- TASK TO CARRY OUT -
All of the data is to be set down again without any alteration.

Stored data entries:
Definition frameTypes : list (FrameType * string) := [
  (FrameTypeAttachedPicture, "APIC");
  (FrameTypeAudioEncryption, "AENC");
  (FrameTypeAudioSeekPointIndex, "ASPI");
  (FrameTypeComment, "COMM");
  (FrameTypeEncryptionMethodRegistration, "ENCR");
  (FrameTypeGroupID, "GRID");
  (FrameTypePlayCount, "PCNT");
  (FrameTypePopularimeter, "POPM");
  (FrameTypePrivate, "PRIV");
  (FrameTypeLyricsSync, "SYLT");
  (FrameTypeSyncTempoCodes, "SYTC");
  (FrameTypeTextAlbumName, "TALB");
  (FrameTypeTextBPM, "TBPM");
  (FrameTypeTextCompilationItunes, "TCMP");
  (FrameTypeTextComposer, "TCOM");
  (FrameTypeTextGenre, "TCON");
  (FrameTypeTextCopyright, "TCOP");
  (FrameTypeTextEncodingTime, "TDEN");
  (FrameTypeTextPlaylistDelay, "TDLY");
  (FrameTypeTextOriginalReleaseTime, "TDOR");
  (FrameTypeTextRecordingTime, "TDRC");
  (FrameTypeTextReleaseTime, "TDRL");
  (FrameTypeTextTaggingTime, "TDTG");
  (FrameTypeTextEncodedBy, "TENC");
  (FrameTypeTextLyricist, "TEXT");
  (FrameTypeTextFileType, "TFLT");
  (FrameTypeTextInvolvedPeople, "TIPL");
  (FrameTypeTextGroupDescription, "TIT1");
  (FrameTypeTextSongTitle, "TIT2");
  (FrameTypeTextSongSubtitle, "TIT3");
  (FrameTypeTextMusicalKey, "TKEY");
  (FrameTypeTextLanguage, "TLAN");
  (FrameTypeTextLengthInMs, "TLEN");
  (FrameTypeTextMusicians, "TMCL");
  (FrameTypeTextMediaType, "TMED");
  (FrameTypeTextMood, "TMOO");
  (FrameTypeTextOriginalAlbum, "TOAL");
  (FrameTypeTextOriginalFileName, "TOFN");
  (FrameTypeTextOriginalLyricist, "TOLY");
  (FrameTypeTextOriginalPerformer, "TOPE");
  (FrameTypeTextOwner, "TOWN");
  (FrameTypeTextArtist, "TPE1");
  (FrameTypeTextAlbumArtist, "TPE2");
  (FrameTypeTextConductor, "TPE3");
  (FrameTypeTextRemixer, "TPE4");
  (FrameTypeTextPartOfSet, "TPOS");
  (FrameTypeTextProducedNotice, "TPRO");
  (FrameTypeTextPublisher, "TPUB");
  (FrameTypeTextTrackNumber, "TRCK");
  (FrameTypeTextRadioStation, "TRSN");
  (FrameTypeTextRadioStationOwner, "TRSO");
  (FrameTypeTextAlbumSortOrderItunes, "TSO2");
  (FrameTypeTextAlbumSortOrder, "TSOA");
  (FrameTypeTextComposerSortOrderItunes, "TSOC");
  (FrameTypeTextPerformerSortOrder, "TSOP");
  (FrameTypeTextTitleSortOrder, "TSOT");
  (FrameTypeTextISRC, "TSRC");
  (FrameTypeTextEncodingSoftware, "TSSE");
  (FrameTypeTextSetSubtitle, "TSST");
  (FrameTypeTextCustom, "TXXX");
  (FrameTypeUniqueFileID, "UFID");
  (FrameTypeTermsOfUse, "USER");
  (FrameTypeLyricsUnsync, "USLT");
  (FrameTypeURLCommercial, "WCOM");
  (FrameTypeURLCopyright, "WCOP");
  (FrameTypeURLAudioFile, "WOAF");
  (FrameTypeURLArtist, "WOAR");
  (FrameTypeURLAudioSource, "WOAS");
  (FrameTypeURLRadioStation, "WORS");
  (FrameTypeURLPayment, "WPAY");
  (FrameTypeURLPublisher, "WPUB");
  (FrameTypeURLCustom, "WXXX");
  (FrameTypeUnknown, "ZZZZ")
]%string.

- RESPONSE -
Definition frameTypes : list (FrameType * string) := [
  (FrameTypeAttachedPicture, "APIC");
  (FrameTypeAudioEncryption, "AENC");
  (FrameTypeAudioSeekPointIndex, "ASPI");
  (FrameTypeComment, "COMM");
  (FrameTypeEncryptionMethodRegistration, "ENCR");
  (FrameTypeGroupID, "GRID");
  (FrameTypePlayCount, "PCNT");
  (FrameTypePopularimeter, "POPM");
  (FrameTypePrivate, "PRIV");
  (FrameTypeLyricsSync, "SYLT");
  (FrameTypeSyncTempoCodes, "SYTC");
  (FrameTypeTextAlbumName, "TALB");
  (FrameTypeTextBPM, "TBPM");
  (FrameTypeTextCompilationItunes, "TCMP");
  (FrameTypeTextComposer, "TCOM");
  (FrameTypeTextGenre, "TCON");
  (FrameTypeTextCopyright, "TCOP");
  (FrameTypeTextEncodingTime, "TDEN");
  (FrameTypeTextPlaylistDelay, "TDLY");
  (FrameTypeTextOriginalReleaseTime, "TDOR");
  (FrameTypeTextRecordingTime, "TDRC");
  (FrameTypeTextReleaseTime, "TDRL");
  (FrameTypeTextTaggingTime, "TDTG");
  (FrameTypeTextEncodedBy, "TENC");
  (FrameTypeTextLyricist, "TEXT");
  (FrameTypeTextFileType, "TFLT");
  (FrameTypeTextInvolvedPeople, "TIPL");
  (FrameTypeTextGroupDescription, "TIT1");
  (FrameTypeTextSongTitle, "TIT2");
  (FrameTypeTextSongSubtitle, "TIT3");
  (FrameTypeTextMusicalKey, "TKEY");
  (FrameTypeTextLanguage, "TLAN");
  (FrameTypeTextLengthInMs, "TLEN");
  (FrameTypeTextMusicians, "TMCL");
  (FrameTypeTextMediaType, "TMED");
  (FrameTypeTextMood, "TMOO");
  (FrameTypeTextOriginalAlbum, "TOAL");
  (FrameTypeTextOriginalFileName, "TOFN");
  (FrameTypeTextOriginalLyricist, "TOLY");
  (FrameTypeTextOriginalPerformer, "TOPE");
  (FrameTypeTextOwner, "TOWN");
  (FrameTypeTextArtist, "TPE1");
  (FrameTypeTextAlbumArtist, "TPE2");
  (FrameTypeTextConductor, "TPE3");
  (FrameTypeTextRemixer, "TPE4");
  (FrameTypeTextPartOfSet, "TPOS");
  (FrameTypeTextProducedNotice, "TPRO");
  (FrameTypeTextPublisher, "TPUB");
  (FrameTypeTextTrackNumber, "TRCK");
  (FrameTypeTextRadioStation, "TRSN");
  (FrameTypeTextRadioStationOwner, "TRSO");
  (FrameTypeTextAlbumSortOrderItunes, "TSO2");
  (FrameTypeTextAlbumSortOrder, "TSOA");
  (FrameTypeTextComposerSortOrderItunes, "TSOC");
  (FrameTypeTextPerformerSortOrder, "TSOP");
  (FrameTypeTextTitleSortOrder, "TSOT");
  (FrameTypeTextISRC, "TSRC");
  (FrameTypeTextEncodingSoftware, "TSSE");
  (FrameTypeTextSetSubtitle, "TSST");
  (FrameTypeTextCustom, "TXXX");
  (FrameTypeUniqueFileID, "UFID");
  (FrameTypeTermsOfUse, "USER");
  (FrameTypeLyricsUnsync, "USLT");
  (FrameTypeURLCommercial, "WCOM");
  (FrameTypeURLCopyright, "WCOP");
  (FrameTypeURLAudioFile, "WOAF");
  (FrameTypeURLArtist, "WOAR");
  (FrameTypeURLAudioSource, "WOAS");
  (FrameTypeURLRadioStation, "WORS");
  (FrameTypeURLPayment, "WPAY");
  (FrameTypeURLPublisher, "WPUB");
  (FrameTypeURLCustom, "WXXX");
  (FrameTypeUnknown, "ZZZZ")
]%string.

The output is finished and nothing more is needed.